The embodiments described herein, can be practiced with other computer system configurations including hand-held devices, microprocessor systems, microprocessor-based or programmable consumer electronics, minicomputers, mainframe computers and the like. The embodiments can also be practiced in distributing computing environments where tasks are performed by remote processing devices that are linked through a network.
It should also be understood that the embodiments described herein can employ various computer-implemented operations involving data stored in computer systems. These operations are those requiring physical manipulation of physical quantities. Usually, though not necessarily, these quantities take the form of electrical or magnetic signals capable of being stored, transferred, combined, compared, and otherwise manipulated. Further, the manipulations performed are often referred to in terms, such as producing, identifying, determining, or comparing.
Any of the operations that form part of the embodiments described herein are useful machine operations. The embodiments, described herein, also relate to a device or an apparatus for performing these operations.

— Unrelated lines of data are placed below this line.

(** A waiting parent is as it was parked. *)
Lemma parent_waiting pcs tbl r :
  Inv pcs tbl -> row tbl pid = Some r -> Status r = TaskStatusWaitingForChildren -> waiting r.
Proof.
  intros HI Er Hw. destruct (Inv_parent _ _ HI) as (pc & r' & _ & Er' & Hs).
  assert (r' = r) as -> by congruence.
  assert (Hp : parked r).
  { destruct pc; simpl in Hs; try done; try (by destruct Hs).
    destruct Hs as [_ ->]. pose proof (fm_running _ Hstart). congruence. }
  destruct Hp as [Hp|[_ Hp]]; [done|]. destruct some_failed.
  - destruct Hp as [_ Hp]. destruct (taskWillRetry t0), Hp; congruence.
  - destruct Hp as [Hp _]. congruence.
Qed.

(** ** The steps of the waker *)

Lemma elem_of_GetChildren q tbl t :
  t ∈ GetChildren q tbl <-> exists r, r ∈ tbl /\ ParentTaskID r = Some q /\ t = scanTask r.
Proof.
  unfold GetChildren, by_creation. rewrite list_elem_of_fmap.
  setoid_rewrite elem_of_order_by. setoid_rewrite elem_of_select_rows.
  setoid_rewrite bool_decide_eq_true. naive_solver.
Qed.

(** The child [j] in the table: before its final write as it was at the start,
    after it in its final status. *)
Lemma child_row_state pcs tbl e t :
  Inv pcs tbl -> (e, t) ∈ fs -> exists k pc r, owner k = Some (ID t) /\ pcs !! k = Some pc /\
    row tbl (ID t) = Some r /\
    ((child_done (Status r) = false /\ (forall u, pc <> PcUnblock u)) \/ Status r = final_status e).
Proof.
  intros HI [j Hj]%list_elem_of_lookup.
  assert (Ho : owner (S j) = Some (ID t)) by (simpl; by rewrite Hj).
  destruct (iv_proc _ _ HI (S j) _ Ho) as (pc & r & Hpc & Er & Hs). simpl in Hs. rewrite Hj in Hs.
  exists (S j), pc, r. split_and!; [done|done|done|].
  destruct (fm_child _ Hstart e t) as (r0 & Er0 & _ & Hd & _); [by eapply list_elem_of_lookup_2|].
  destruct pc; simpl in Hs; try done; [left|left|by right];
    destruct Hs as (_ & _ & E); assert (r = r0) as -> by congruence; done.
Qed.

The systems and methods described herein can be specially constructed for the required purposes or it may be a general-purpose computer selectively activated or configured by a computer program stored in the computer. In particular, various general-purpose machines may be used with computer programs written in accordance with the teachings herein, or it may be more convenient to construct a more specialized apparatus to perform the required operations.
Certain embodiments can also be embodied as computer readable code on a computer readable medium. The computer readable medium is any data storage device that can store data, which can thereafter be read by a computer system. Examples of the computer readable medium include hard drives, network attached storage (NAS), read-only memory, random-access memory, CD-ROMs, CD-Rs, CD-RWs, magnetic tapes, and other optical and non-optical data storage devices. The computer readable medium can also be distributed over a network coupled computer systems so that the computer readable code is stored and executed in a distributed fashion.

Claims

We claim:

1. A mass spectrometer, comprising:

an ion source configured to receive a sample and generate singly-charged ions and multiply-charged ions from the sample;

an ion-mobility spectrometer (IMS) configured to receive the singly-charged ions and the multiply-charged ions, and configured to allow transmission of more multiply-charged ions through an output of the IMS than transmission of the singly-charged ions through the output of the IMS;

an ion accumulator configured to store the multiply-charged ions that drift through the output of the IMS;

a storage trap configured to receive a portion of the multiply-charged ions stored by the ion accumulator;

a mass analyzer configured to receive the portion of multiply-charged ions stored in the storage trap for mass analysis; and

a controller circuit configured to determine an operational state of the mass analyzer and adjust operation of the ion accumulator to allow the portion of the multiply-charged ions to transmit from the ion storage to the storage trap.